Já tive oportunidade de escrever nesta coluna que em 1994 participei em Xangai, na China, de um ciclo de conferências a que estavam presentes Kissinger, McNamara, Helmut Schmidt, Takeo Fukuda (o grande estadista e primeiro ministro do Japão) e os maiores experts mundiais dos problemas que ameaçam o futuro da humanidade incluíram um item que fora colocado na agenda depois do aparecimento da Aids: as doenças desconhecidas.
O que me enche de orgulho, a mim que sei dosar a minha vaidade, é justamente a contribuição que dei à humanidade quando, no dia em que o Congresso de Vancouver anunciou o coquetel de medicamentos para deter a expansão da epidemia da Aids e fazer o controle da doença, apresentei um projeto, como presidente do Senado, estabelecendo que o Estado devia fornecer medicamento gratuito a todos os doentes. O ministro da Saúde de então foi contra, alegando falta de dinheiro. Fui ao FHC, então presidente, e fechei questão: ou ele sancionava a lei ou eu romperia com o governo, pois era um projeto humanitário e seria a grande esperança dos portadores do vírus HIV. Com meu prestígio consegui que o projeto passasse no Senado e na Câmara em uma semana. FHC atendeu-me e o sancionou.
Este programa foi um sucesso no Brasil e depois foi seguido pelo mundo inteiro. Hoje é o método recomendado pela OMS (Organização Mundial de Saúde das Nações Unidas) para controlar a doença. Assim, eu ajudei a humanidade e ao atual controle da Aids. O New York Times entrevistou-me na época e ressaltou a grande contribuição que dei. Perguntoume quem me inspirou a fazer essa providência. Eu respondi: Ninguém; foi ser
um intelectual e me preocupar com a primeira doença que associava o amor à morte e ameaçava a reprodução humana.

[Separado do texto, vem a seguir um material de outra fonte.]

(* ===== verification/Refinement.v ===== *)
(** * The SQLite cache refines the reference cache

    The specification describes the result cache as a map from the pair of
    texts to a result ([Cache.PairCache]).  [Database] keys its table by
    the SHA-256 of the concatenated texts instead.  On a set [K] of pairs
    whose keys are computed and distinct, the two agree: [cache_rel]
    relates a store to the map it implements, [get_match] reads through
    it and [cache_match] preserves it.  A generic simulation theorem then
    lifts this to the orchestrator: every result [match_cv_job] returns
    over the store, it returns over the reference cache, and the two
    worlds stay related. *)

From stdpp Require Import base list gmap.
From Stdlib Require Import ZArith Lia.
From S2P Require Import Prelude PyStr PyVal Json JsonRoundtrip Models ModelsJson Identity Cache Database.
From S2P Require Import LLMService CvParser MatchingService.

Open Scope Z_scope.

(** The parts of two worlds other than the cache are the same. *)
Definition same_env {C1 C2} (w1 : World C1) (w2 : World C2) : Prop :=
  w_backend w1 = w_backend w2 /\ w_clock w1 = w_clock w2 /\ w_reads w1 = w_reads w2.

(** ** A simulation between two caches lifts to the orchestrator *)

Section Simulation.
Context {C1 C2 : Type} `{!MatchCache C1} `{!MatchCache C2}.
Context (R : C1 -> C2 -> Prop) (P : pystr -> pystr -> Prop).
Hypothesis get_sim : forall c1 c2 cv job,
  R c1 c2 -> P cv job -> cache_get c1 cv job = cache_get c2 cv job.
Hypothesis put_sim : forall c1 c2 now cv job r c1',
  R c1 c2 -> P cv job -> storable r -> cache_put c1 now cv job r = Ok c1' ->
  exists c2', cache_put c2 now cv job r = Ok c2' /\ R c1' c2'.

Lemma same_env_reading (w1 : World C1) (w2 : World C2) k :
  same_env w1 w2 -> reading w1 k = reading w2 k.
Proof. intros (_ & Hc & Hr). unfold reading. by rewrite Hc, Hr. Qed.

Lemma same_env_advance (w1 : World C1) (w2 : World C2) k :
  same_env w1 w2 -> same_env (advance w1 k) (advance w2 k).
Proof. intros (Hb & Hc & Hr). unfold same_env, advance; simpl. by rewrite Hb, Hc, Hr. Qed.

Lemma same_env_backend (w1 : World C1) (w2 : World C2) b :
  same_env w1 w2 -> same_env (set_backend w1 b) (set_backend w2 b).
Proof. intros (_ & Hc & Hr). by split_and!. Qed.

Lemma same_env_cache (w1 : World C1) (w2 : World C2) c1 c2 :
  same_env w1 w2 -> same_env (set_cache w1 c1) (set_cache w2 c2).
Proof. intros (Hb & Hc & Hr). by split_and!. Qed.

(** Every result the orchestrator returns over [C1] it returns over [C2]
    from a related cache, and the caches stay related. *)
Theorem match_cv_job_simulation x cvb cvt jb jt (w1 : World C1) (w2 : World C2) r w1' :
  R (w_cache w1) (w_cache w2) -> same_env w1 w2 ->
  (forall cv job, parse_file x cvb cvt = Ok cv -> parse_file x jb jt = Ok job -> P cv job) ->
  match_cv_job x cvb cvt jb jt w1 = (Ok r, w1') ->
  (error r = false -> Forall valid_char (explanation r)) ->
  exists w2', match_cv_job x cvb cvt jb jt w2 = (Ok r, w2') /\
    R (w_cache w1') (w_cache w2') /\ same_env w1' w2'.
Proof.
  intros HR Henv HP Hrun Hx.
  pose proof Hrun as (_ & cv & job & Hcv & Hjob & _)%match_cv_job_Ok.
  specialize (HP cv job Hcv Hjob).
  pose proof (get_sim _ _ cv job HR HP) as Hget.
  destruct (cache_get (w_cache w1) cv job) as [[m|]|e] eqn:Hget1.
  - rewrite (match_cv_job_run_hit x cvb jb cvt jt cv job w1 Hcv Hjob m Hget1) in Hrun.
    injection Hrun as <- <-. eexists. split.
    + rewrite (match_cv_job_run_hit x cvb jb cvt jt cv job w2 Hcv Hjob m (eq_sym Hget)).
      by rewrite <- !(same_env_reading w1 w2) by done.
    + split; [exact HR | by apply same_env_advance].
  - destruct Henv as (Hb & Hc & Hr). pose proof (conj Hb (conj Hc Hr)) as Henv.
    destruct (llm_match_cv_job cv job (w_backend w1)) as [[r0|e] b'] eqn:Hllm;
      [|by rewrite (match_cv_job_run_backend_raise x cvb jb cvt jt cv job w1 Hcv Hjob e b' Hget1 Hllm) in Hrun].
    rewrite Hb in Hllm. rewrite (match_cv_job_run_miss x cvb jb cvt jt cv job w1 Hcv Hjob r0 b' Hget1) in Hrun
      by by rewrite Hb.
    pose proof (llm_match_cv_job_Ok _ _ _ _ _ Hllm) as [Hok _].
    rewrite (match_cv_job_run_miss x cvb jb cvt jt cv job w2 Hcv Hjob r0 b' (eq_sym Hget) Hllm).
    rewrite <- !(same_env_reading w1 w2) by done.
    destruct (error r0) eqn:Herr.
    + injection Hrun as <- <-. eexists. split; [done|].
      split; [exact HR | by apply same_env_backend, same_env_advance].
    + destruct (cache_put _ _ _ _ _) as [c1'|e] eqn:Hput; [|discriminate].
      injection Hrun as <- <-.
      destruct (put_sim _ _ _ _ _ (set_processing_time r0 (elapsed_ms (reading w1 0) (reading w1 1))) _
                  HR HP (conj Hok (Hx Herr)) Hput) as (c2' & Hput2 & HR').
      rewrite Hput2. eexists. split; [done|]. split; [exact HR'|].
      by apply same_env_cache, same_env_advance, same_env_backend, same_env_advance.
  - by rewrite (match_cv_job_run_cache_fault x cvb jb cvt jt cv job w1 Hcv Hjob e Hget1) in Hrun.
Qed.
End Simulation.

(** ** The store and the reference cache *)

Section Store.
Context (K : pystr -> pystr -> Prop).

(** The pairs of [K] have keys, and no two of them share one. *)
Definition keys_distinct : Prop :=
  forall a b, K a b -> exists h, match_hash a b = Ok h /\
    forall c d, K c d -> match_hash c d = Ok h -> a = c /\ b = d.

(** A store implements a map on [K]: it reads, for every pair of [K],
    what the map holds for the pair. *)
Definition cache_rel (db : Db) (pc : PairCache) : Prop :=
  db_fault db = None /\ forall cv job, K cv job -> get_match db cv job = Ok (pc !! (cv, job)).

Hypothesis HK : keys_distinct.

Lemma get_match_insert_ne rows f h row cv job h' :
  f = None -> match_hash cv job = Ok h' -> h <> h' ->
  get_match (mkDb (<[h := row]> rows) f) cv job = get_match (mkDb rows f) cv job.
Proof.
  intros -> Hh Hne. unfold get_match, connect. cbn. rewrite Hh. cbn.
  by rewrite lookup_insert_ne.
Qed.

Lemma cache_rel_empty : cache_rel (mkDb ∅ None) ∅.
Proof.
  split; [done|]. intros cv job Hk. destruct (HK cv job Hk) as (h & Hh & _).
  unfold get_match, connect. cbn. rewrite Hh. cbn. by rewrite !lookup_empty.
Qed.

Lemma cache_rel_put db pc now cv job r db' :
  cache_rel db pc -> K cv job -> storable r -> cache_match db now cv job r = Ok db' ->
  cache_rel db' (<[(cv, job) := r]> pc).
Proof.
  intros [Hf Hget] Hk Hs Hput. pose proof Hput as (h & text & _ & Hh & Ht & ->)%cache_match_Ok.
  split; [done|]. intros c d Hcd.
  destruct (decide ((cv, job) = (c, d))) as [[= <- <-]|Hne].
  - rewrite lookup_insert_eq.
    eapply get_match_row; [exact Hf | exact Hh | apply lookup_insert_eq | exact Hs | exact Ht].
  - destruct (HK c d Hcd) as (h' & Hh' & Huniq).
    rewrite lookup_insert_ne by done. rewrite <- Hget by done.
    apply get_match_insert_ne with (h' := h'); [done | done |].
    intros ->. destruct (Huniq cv job Hk Hh) as [-> ->]. by apply Hne.
Qed.
End Store.

(** C27: Refinement: on pairs whose keys are distinct, every result the
    orchestrator returns over the SQLite store it also returns over the
    reference cache keyed by the pair of texts, and the store goes on
    implementing the reference cache. *)
Theorem match_cv_job_refines_pair_cache (K : pystr -> pystr -> Prop) (x : Extractors)
    (cvb : list Z) (cvt : pystr) (jb : list Z) (jt : pystr) (w1 : World Db) (w2 : World PairCache)
    (r : MatchResult) (w1' : World Db) :
  keys_distinct K -> cache_rel K (w_cache w1) (w_cache w2) -> same_env w1 w2 ->
  (forall cv job, parse_file x cvb cvt = Ok cv -> parse_file x jb jt = Ok job -> K cv job) ->
  match_cv_job x cvb cvt jb jt w1 = (Ok r, w1') ->
  (error r = false -> Forall valid_char (explanation r)) ->
  exists w2', match_cv_job x cvb cvt jb jt w2 = (Ok r, w2') /\
    cache_rel K (w_cache w1') (w_cache w2') /\ same_env w1' w2'.
Proof.
  intros HK HR Henv HP Hrun Hx. eapply (match_cv_job_simulation (cache_rel K) K); [| | exact HR | done..].
  - intros db pc cv job [_ Hget] Hk. cbn. by apply Hget.
  - intros db pc now cv job r' db' HR' Hk Hs Hput. eexists. split; [reflexivity|].
    by eapply cache_rel_put.
Qed.

(** ** Witness *)

Definition ex_pair (a b : pystr) : Prop := a = ex_cv_text /\ b = ex_job_text.

Lemma ex_pair_distinct : keys_distinct ex_pair.
Proof.
  intros a b [-> ->].
  destruct (match_hash ex_cv_text ex_job_text) as [h|e] eqn:E; [|vm_compute in E; discriminate].
  exists h. split; [done|]. intros c d [-> ->] _. done.
Qed.

Definition ex_store_world : World Db := mkWorld ex_db ex_stub ex_clock 0.

Lemma ex_store_first_fst : fst (ex_call ex_store_world) = Ok ex_first.
Proof. vm_compute. reflexivity. Qed.

Lemma match_cv_job_refines_pair_cache_witness :
  exists w1' w2', ex_call ex_store_world = (Ok ex_first, w1') /\
    ex_call (ex_world ∅ ex_stub) = (Ok ex_first, w2') /\
    cache_rel ex_pair (w_cache w1') (w_cache w2') /\ same_env w1' w2'.
Proof.
  pose proof ex_store_first_fst as H.
  destruct (ex_call ex_store_world) as [res w1'] eqn:E. cbn in H. subst res.
  destruct (match_cv_job_refines_pair_cache ex_pair ex_extractors ex_cv_text (py "text/plain") ex_job_text
              (py "text/plain") ex_store_world (ex_world ∅ ex_stub) ex_first w1'
              ex_pair_distinct (cache_rel_empty ex_pair ex_pair_distinct) ltac:(split_and!; reflexivity)
              ltac:(intros cv job Hcv Hjob; vm_compute in Hcv, Hjob; injection Hcv as <-;
                    injection Hjob as <-; split; reflexivity)
              E ltac:(intros _; apply (bool_decide_unpack _); vm_compute; reflexivity))
    as (w2' & E2 & HR & Henv).
  exists w1', w2'. split_and!; [done | exact E2 | exact HR | exact Henv].
Defined.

Agora, pelos mesmos motivos, estou profundamente preocupado com a epidemia de microcefalia e lembrei-me do Congresso de Xangai, que previa as doenças desconhecidas que afetariam o futuro da humanidade. Liguei para o mestre David Uip a maior autoridade em infectologia do Brasil , perguntandolhe sobre a microcefalia e o zika. Ele primeiro me disse que não há certeza da ligação do vírus com a doença. Há uma suposição científica ligada pela evidência da simultaneidade da presença do vírus e da doença. Que a única certeza cientificamente comprovada é que o mosquito aedes aegypti é o transmissor do zika vírus e que a única providência a tomar é combater esse mosquito. Ele é hoje o nosso maior inimigo.
O homem tem a consciência, a linguagem, graças ao crescimento do seu cérebro. Seja ou não comprovada a relação entre o zika vírus e a redução do tamanho do cérebro, isto representa uma situação equivalente ao regresso do gênero humano a estágios primitivos, além de outros efeitos correlatos como a síndrome de Guillain-Barré, doença autoimune que provoca inflamação do sistema nervoso e grande fraqueza muscular.
Mas os grandes dramas são o das crianças com microcefalia, que terão enormes dificuldades de viver e de se integrar ao mundo, e o das mães que vivem a expectativa do que acontecerá com seus filhos. A tragédia, repetida milhares de vezes, é pessoal e, por mais que façamos, o que fizermos será insignificante.
Então todos nós declaremos guerra ao mosquito, para que o vírus não se espalhe pela humanidade e diminua o desenvolvimento de pensar.
Estamos ameaçados de ver o ser humano desaparecer e a humanidade está preocupada com os muçulmanos, os terroristas e os fundamentalistas. O mosquito é que é o inimigo. Guerra total a ele, com garra e conscientização.